Published: 04 Mar 2024, Last Modified: 29 Apr 2024GEM PosterEveryoneRevisionsBibTeXCC BY 4.0
Track: Biology: datasets and/or experimental results
Cell: I do not want my work to be considered for Cell Systems
Keywords: Protein engineering, biophysics, protein language model, molecular simulations, finetuning, simulated annealing
Abstract: Deep neural networks and language models are revolutionizing protein modeling and design, but these models struggle in low data settings and when generalizing beyond their training data. Although prior neural networks have proven capable in learning complex evolutionary or sequence-structure-function relationships from large datasets, they largely ignore the vast accumulated knowledge of protein biophysics, limiting their ability to perform the strong generalization required for protein engineering. We introduce Mutational Effect Transfer Learning (METL), a specialized protein language model for predicting quantitative protein function that bridges the gap between traditional biophysics-based and machine learning approaches. METL incorporates synthetic data from molecular simulations as a means to augment experimental data with biophysical information. Molecular modeling can generate large datasets revealing mappings from amino acid sequences to protein structure and properties.

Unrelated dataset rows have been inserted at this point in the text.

Lemma vehicleIsBooked_reflect (st : AppState) (booking : Booking) (a : Assignment) :
  vehicleIsBooked getTime (bookings st) booking a = true <-> vehicleConflict getTime st booking a.
Proof.
  unfold vehicleIsBooked, vehicleConflict. rewrite existsb_exists.
  split; intros (b & Hin & H); exists b; (split; [ exact Hin | ]).
  - rewrite !andb_true_iff, negb_true_iff, String.eqb_neq, optEqb_true,
      live_true, assignedPlate_some in H.
    tauto.
  - rewrite !andb_true_iff, negb_true_iff, String.eqb_neq, optEqb_true,
      live_true, assignedPlate_some.
    tauto.
Qed.

Lemma app_one_neq {A : Type} (l : list A) (x : A) : l <> (l ++ [x])%list.
Proof.
  intros E. apply (f_equal (@List.length A)) in E.
  rewrite List.length_app in E. cbn in E. lia.
Qed.

(** A save cannot report both a success and an error. *)
Lemma reports_exclusive (st st' : AppState) :
  reportsError st st' -> reportsSuccess st st' -> False.
Proof.
  intros [[E _] | [m E]] [m' E']; rewrite E' in E.
  - symmetry in E. exact (app_one_neq _ _ E).
  - apply app_inv_head in E. discriminate E.
Qed.

(** The outcome of [handleSave]: a rejection leaves the booking list as it
    was and reports an error; otherwise the assignment is committed. *)
Lemma handleSave_outcome (booking : Booking) (a : Assignment) (st : AppState) :
  (rejects getTime st booking a /\
   bookings (handleSave getTime booking a st) = bookings st /\
   reportsError st (handleSave getTime booking a st)) \/
  (~ rejects getTime st booking a /\
   handleSave getTime booking a st
   = remountAdminDashboard
       (localHandleAssignDriver (confirmationNumber booking) (driver a) (vehicle a)
          (setAssignmentError "" st))).
Proof.
  unfold handleSave, rejects.
  pose proof (missing_reflect a) as M.
  pose proof (offline_reflect (setAssignmentError "" st) a) as O.
  pose proof (driverIsBooked_reflect (setAssignmentError "" st) booking a) as D.
  pose proof (vehicleIsBooked_reflect (setAssignmentError "" st) booking a) as V.
  assert (EO : offlineDriverSelected (setAssignmentError "" st) a
               <-> offlineDriverSelected st a) by reflexivity.
  assert (ED : driverConflict getTime (setAssignmentError "" st) booking a
               <-> driverConflict getTime st booking a) by reflexivity.
  assert (EV : vehicleConflict getTime (setAssignmentError "" st) booking a
               <-> vehicleConflict getTime st booking a) by reflexivity.
  destruct (negb (Js.truthy (driver a)) || negb (Js.truthy (vehicle a)))%bool.
  { left. split; [ left; apply M; reflexivity | ].
    split; [ reflexivity | left; split; [ reflexivity | cbn; discriminate ] ]. }
  destruct (selectedDriverOffline _ a).
  { left. split; [ right; left; apply EO, O; reflexivity | ].
    split; [ reflexivity | right; eexists; reflexivity ]. }
  destruct (driverIsBooked getTime _ booking a).
  { left. split; [ right; right; left; apply ED, D; reflexivity | ].
    split; [ reflexivity | right; eexists; reflexivity ]. }
  destruct (vehicleIsBooked getTime _ booking a).
  { left. split; [ right; right; right; apply EV, V; reflexivity | ].
    split; [ reflexivity | right; eexists; reflexivity ]. }
  right. split; [| reflexivity ].
  intros [H | [H | [H | H]]].
  - apply M in H. discriminate.
  - apply EO, O in H. discriminate.
  - apply ED, D in H. discriminate.
  - apply EV, V in H. discriminate.
Qed.
Lemma name_m1_elements (c2 c3 c4 : oe_ref) (d : float)
    (els : oe_ref -> OpticalElement) (h : oe_ref) :
  name (m1_elements c2 c3 c4 d els h) = name (els h).
Proof. unfold m1_elements. heap_lookup; fields; reflexivity. Qed.

Lemma name_mono_elements (g : oe_ref) (g' : OpticalElement) (a b : oe_ref) (gd : gdict)
    (GM2 GM3 : float) (els : oe_ref -> OpticalElement) (h : oe_ref) :
  name g' = name (els g) ->
  name (mono_elements g g' a b gd GM2 GM3 els h) = name (els h).
Proof.
  intros Hn. unfold mono_elements. heap_lookup; fields; congruence.
Qed.

(** C4, amended.  On a path none of whose elements has a grating name,
    with a source model that leaves the source's name alone, [align_call]
    ends with the configuration error once the undulator and M1 steps have
    run: when these two complete, the world the call ends in is the one
    they produced.  The monochromator step assigns nothing. *)
Theorem align_call_without_grating (alignment_wvl emission_wvl : float)
    (condition : string) (value : float) (m1d : list (list float))
    (GM2 GM3 : float) (kw : Kwargs) (w w1 w2 : World) :
  (forall e e', set_undulator emission_wvl kw e = inr e' -> name e' = name e) ->
  (forall h, h ∈ active_chain w -> ~ matches (elements w) h) ->
  align_undulator (active_chain w) emission_wvl kw w = (w1, inr tt) ->
  align_m1 (active_chain w) m1d kw w1 = (w2, inr tt) ->
  align_call alignment_wvl emission_wvl condition value m1d GM2 GM3 kw w
  = (w2, inl (ValueError no_grating_message)).
Proof.
  intros Hkeep Hno Hund Hm1.
  rewrite align_call_steps, Hund.
  apply align_undulator_done in Hund
    as (c0 & c1 & source' & d1 & _ & _ & Hsrc & _ & Hchain1 & Hels1).
  rewrite Hchain1, Hm1.
  apply align_m1_done in Hm1 as (c2 & c3 & c4 & d4 & _ & _ & _ & _ & Hchain2 & Hels2).
  rewrite Hchain2, Hchain1.
  apply align_mono_no_grating, scan_grating_none.
  intros h Hh. unfold matches.
  rewrite Hels2, name_m1_elements, Hels1, name_undulator_elements
    by exact (Hkeep _ _ Hsrc).
  exact (Hno h Hh).
Qed.
(** [s.split(c)] for a one-character separator. *)
Fixpoint split (c : ascii) (s : string) : list string :=
  match s with
  | EmptyString => [EmptyString]
  | String a r =>
      if Ascii.eqb a c then EmptyString :: split c r
      else match split c r with
           | [] => [String a EmptyString]
           | l :: ls => String a l :: ls
           end
  end.

(** White space in the sense of [String.prototype.trim], restricted to
    8-bit code units: TAB, LF, VT, FF, CR, SPACE and NBSP. *)
Definition is_space (c : ascii) : bool :=
  let n := nat_of_ascii c in
  ((9 <=? n) && (n <=? 13)) || (n =? 32) || (n =? 160).

Fixpoint all_space (s : string) : bool :=
  match s with
  | EmptyString => true
  | String a r => is_space a && all_space r
  end.

(** [line.trim()] used as a condition: the trimmed text is truthy exactly
    when the line has a character that is not white space. *)
Definition trim_truthy (s : string) : bool := negb (all_space s).

(** [String.prototype.toLowerCase] on 8-bit code units. *)
Definition lower_char (c : ascii) : ascii :=
  let n := nat_of_ascii c in
  if ((65 <=? n) && (n <=? 90))
     || ((192 <=? n) && (n <=? 222) && negb (n =? 215))
  then ascii_of_nat (n + 32) else c.

Fixpoint toLowerCase (s : string) : string :=
  match s with
  | EmptyString => EmptyString
  | String a r => String (lower_char a) (toLowerCase r)
  end.

(** [s.includes(sub)]. *)
Fixpoint includes (s sub : string) : bool :=
  String.prefix sub s ||
  match s with
  | EmptyString => false
  | String _ r => includes r sub
  end.

(** Decimal rendering of an integer, as a template literal prints it. *)
Definition string_of_Z (z : Z) : string := NilZero.string_of_int (Z.to_int z).

(* --------------------------------------------------------------------- *)
(** ** Numbers and values *)

Inductive number :=
| NInt (z : Z)
| NDec (m : Z) (e : positive)   (* m / 10^e, with m not a multiple of 10 *)
| NaN
| NInf (negative : bool).       (* Infinity and -Infinity *)

(** A value of the language.  An array carries, besides its items, the
    named properties assigned to it. *)
Inductive value :=
| VUndefined
| VNull
| VBool (b : bool)
| VNum (n : number)
| VStr (s : string)
| VObj (props : list (string * value))
| VArr (items : list value) (props : list (string * value)).

Definition props := list (string * value).

Fixpoint lookup (k : string) (ps : props) : option value :=
  match ps with
  | [] => None
  | (k', v) :: r => if String.eqb k' k then Some v else lookup k r
  end.

(** Assignment of an own property: an existing key keeps its position. *)
Fixpoint set_prop (k : string) (v : value) (ps : props) : props :=
  match ps with
  | [] => [(k, v)]
  | (k', v') :: r =>
      if String.eqb k' k then (k, v) :: r else (k', v') :: set_prop k v r
  end.

(** [v.k] for a name [k] that is neither inherited nor an index nor
    [length] ([id], [dependencies], [message] and [content] are the names
    the source reads).  [None] is the [TypeError] raised on [null] and
    [undefined]. *)
Definition get (v : value) (k : string) : option value :=
  match v with
  | VUndefined | VNull => None
  | VObj ps | VArr _ ps =>
      Some (match lookup k ps with Some x => x | None => VUndefined end)
  | VBool _ | VNum _ | VStr _ => Some VUndefined
  end.

(** [v.k = x] in module code, which is strict: assigning to a property of
    a primitive raises a [TypeError] ([None]). *)
Definition set (v : value) (k : string) (x : value) : option value :=
  match v with
  | VObj ps => Some (VObj (set_prop k x ps))
  | VArr items ps => Some (VArr items (set_prop k x ps))
  | _ => None
  end.

Definition truthy (v : value) : bool :=
  match v with
  | VUndefined | VNull => false
  | VBool b => b
  | VNum (NInt z) => negb (z =? 0)%Z
  | VNum (NDec _ _) => true
  | VNum NaN => false
  | VNum (NInf _) => true
  | VStr s => negb (String.eqb s EmptyString)
  | VObj _ | VArr _ _ => true
  end.

Definition isArray (v : value) : bool :=
  match v with VArr _ _ => true | _ => false end.

(** The record has an own property of that name. *)
Definition has_own (k : string) (ps : props) : bool :=
  match lookup k ps with
  | Some _ => true
  | None => false
  end.

(** The conversion of [v] to a string, as a template literal and [+=] on
    a string perform it, succeeds.  No value of the model is callable, so
    an own property [toString] hides the inherited method and the
    conversion raises a [TypeError] (the inherited [valueOf] returns the
    object itself); an array without such a property is joined, which
    converts its elements in turn, unless an own property [join] hides
    that method too, and then the default rendering of objects is used. *)
Fixpoint interpolable (v : value) : bool :=
  match v with
  | VObj ps => negb (has_own "toString" ps)
  | VArr items ps =>
      negb (has_own "toString" ps)
      && (has_own "join" ps || forallb interpolable items)
  | VUndefined | VNull | VBool _ | VNum _ | VStr _ => true
  end.

(** [v !== n] for an integer [n]. *)
Definition strict_neq_int (v : value) (n : Z) : bool :=
  match v with
  | VNum (NInt z) => negb (z =? n)%Z
  | _ => true
  end.
Lemma joints_are_kept_witness :
  Forall (fun c => calls_setter c = false)
    [CallHandState full_batch; CallPublishMotorCommands;
     CallEnableTactileStops; CallHandState short_batch;
     CallDisableTactileStops] /\
  hand_complete (hand commanded) /\
  hand_complete
    (hand (serve [CallHandState full_batch; CallPublishMotorCommands;
                  CallEnableTactileStops; CallHandState short_batch;
                  CallDisableTactileStops] commanded)).
Proof.
  assert (Forall (fun c => calls_setter c = false)
            [CallHandState full_batch; CallPublishMotorCommands;
             CallEnableTactileStops; CallHandState short_batch;
             CallDisableTactileStops]) as Hcs
    by (repeat constructor).
  assert (hand_complete (hand commanded)) as Hc
    by (split; repeat constructor; vm_compute; eauto).
  split; [exact Hcs|]. split; [exact Hc|].
  destruct (joints_are_kept _ commanded Hcs) as (_ & _ & Hkeep).
  exact (Hkeep Hc).
Defined.

Lemma feedback_resets_watchdog_witness :
  (0 <= comms_timeout (hand stale))%Q /\
  comms_timed_out (clock stale) (hand stale) = true /\
  comms_timed_out (clock (exec (_receive_hand_state_cb short_batch) stale))
                  (hand (exec (_receive_hand_state_cb short_batch) stale)) = false.
Proof.
  assert (0 <= comms_timeout (hand stale))%Q as Hq
    by (vm_compute; discriminate).
  split; [exact Hq|]. split; [vm_compute; reflexivity|].
  apply (feedback_resets_watchdog short_batch stale Hq).
Defined.

Lemma long_batch_truncated_witness :
  (4 <= length (reflex_msgs.motor long_batch))%nat /\
  (3 <= length (reflex_msgs.finger long_batch))%nat /\
  _receive_hand_state_cb long_batch later =
    _receive_hand_state_cb full_batch later /\
  outcome (_receive_hand_state_cb long_batch) later = Ok tt.
Proof.
  assert (4 <= length (reflex_msgs.motor long_batch))%nat as H4
    by (simpl; lia).
  assert (3 <= length (reflex_msgs.finger long_batch))%nat as H3
    by (simpl; lia).
  split; [exact H4|]. split; [exact H3|].
  destruct (long_batch_truncated long_batch later H4 H3) as [Heq Hok].
  split; [exact Heq|]. apply Hok.
  split; repeat constructor; vm_compute; eauto.
Defined.

Lemma missing_joint_precedes_shape_witness :
  motors (hand boot) !! (namespace (hand boot) +:+ "_f1") = None /\
  outcome (_receive_hand_state_cb short_batch) boot = Raise (KeyError "_f1") /\
  outcome (_receive_hand_state_cb full_batch) boot = Raise (KeyError "_f1").
Proof.
  assert (motors (hand boot) !! (namespace (hand boot) +:+ "_f1") = None)
    as Hm by (vm_compute; reflexivity).
  split; [exact Hm|]. split.
  - apply (missing_joint_precedes_shape short_batch boot Hm).
  - apply (missing_joint_precedes_shape full_batch boot Hm).
Defined.

Lemma shutdown_signalled_once_witness :
  is_shutdown stale = false /\
  shutdown_signals (trace (exec (main_loop 5) stale)) =
    (shutdown_signals (trace stale) +
     (if is_shutdown (exec (main_loop 5) stale) then 1 else 0))%nat.
Proof.
  split; [reflexivity|].
  apply (shutdown_signalled_once 5 stale). reflexivity.
Defined.


Lemma speed_commands_publish_witness :
  joints_present (motors (hand commanded)) /\
  outcome _publish_speed_commands commanded = Ok tt /\
  trace (exec _publish_speed_commands commanded) =
    trace commanded ++ [EvSetSpeedService [2; 2; 2; 2]%Q] /\
  clock (exec _publish_speed_commands commanded) = clock commanded /\
  any_motor speed_update_occurred
    (motors (hand (exec _publish_speed_commands commanded))) = false /\
  any_motor position_update_occurred
    (motors (hand (exec _publish_speed_commands commanded))) = true.
Proof.
  assert (joints_present (motors (hand commanded))) as Hj
    by (repeat split; vm_compute; eauto).
  split; [exact Hj|].
  destruct (speed_commands_publish commanded Hj)
    as (m1 & m2 & m3 & m4 & H1 & H2 & H3 & H4 & Hrun & Hs & Hp & _).
  vm_compute in H1, H2, H3, H4.
  injection H1 as <-. injection H2 as <-.
  injection H3 as <-. injection H4 as <-.
  split; [unfold outcome; rewrite Hrun; reflexivity|].
  split; [unfold exec; rewrite Hrun; reflexivity|].
  split; [unfold exec; rewrite Hrun; reflexivity|].
  split; [exact Hs|]. rewrite Hp. vm_compute. reflexivity.
Defined.

Lemma position_commands_publish_witness :
  joints_present (motors (hand commanded)) /\
  outcome _publish_position_commands commanded = Ok tt /\
  trace (exec _publish_position_commands commanded) =
    trace commanded ++
    [EvMotorCmdPub [(1 # 10)%Q; (2 # 10)%Q; (3 # 10)%Q; 0%Q];
     EvSleep (millis 10)] /\
  clock (exec _publish_position_commands commanded) =
    time_add (clock commanded) (millis 10) /\
  any_motor position_update_occurred
    (motors (hand (exec _publish_position_commands commanded))) = false /\
  any_motor speed_update_occurred
    (motors (hand (exec _publish_position_commands commanded))) = true.
Proof.
  assert (joints_present (motors (hand commanded))) as Hj
    by (repeat split; vm_compute; eauto).
  split; [exact Hj|].
  destruct (position_commands_publish commanded Hj)
    as (m1 & m2 & m3 & m4 & H1 & H2 & H3 & H4 & Hrun & Hp & Hs & _).
  vm_compute in H1, H2, H3, H4.
  injection H1 as <-. injection H2 as <-.
  injection H3 as <-. injection H4 as <-.
  split; [unfold outcome; rewrite Hrun; reflexivity|].
  split; [unfold exec; rewrite Hrun; reflexivity|].
  split; [unfold exec; rewrite Hrun; reflexivity|].
  split; [exact Hp|]. rewrite Hs. vm_compute. reflexivity.
Defined.

Lemma torque_commands_publish_witness :
  joints_present (motors (hand forced)) /\
  outcome _publish_torque_commands forced = Ok tt /\
  trace (exec _publish_torque_commands forced) =
    trace forced ++
    [EvMotorTorquePub [5; 5; 5; 0]%Q; EvSleep (millis 10)] /\
  clock (exec _publish_torque_commands forced) =
    time_add (clock forced) (millis 10) /\
  any_motor torque_update_occurred (motors (hand forced)) = true /\
  any_motor torque_update_occurred
    (motors (hand (exec _publish_torque_commands forced))) = false.
Proof.
  assert (joints_present (motors (hand forced))) as Hj
    by (repeat split; vm_compute; eauto).
  split; [exact Hj|].
  destruct (torque_commands_publish forced Hj)
    as (m1 & m2 & m3 & m4 & H1 & H2 & H3 & H4 & Hrun & Ht & _).
  vm_compute in H1, H2, H3, H4.
  injection H1 as <-. injection H2 as <-.
  injection H3 as <-. injection H4 as <-.
  split; [unfold outcome; rewrite Hrun; reflexivity|].
  split; [unfold exec; rewrite Hrun; reflexivity|].
  split; [unfold exec; rewrite Hrun; reflexivity|].
  split; [vm_compute; reflexivity | exact Ht].
Defined.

Pretraining protein language models on this data can impart fundamental biophysical knowledge that can be connected with experimental observations. To demonstrate METL's ability to guide protein engineering with limited training data, we applied it to design green fluorescent protein sequence variants in complex scenarios. Of the 20 designed sequences, 16 exhibited fluorescence, and 6 exhibited greater fluorescence than the wild type.
Submission Number: 39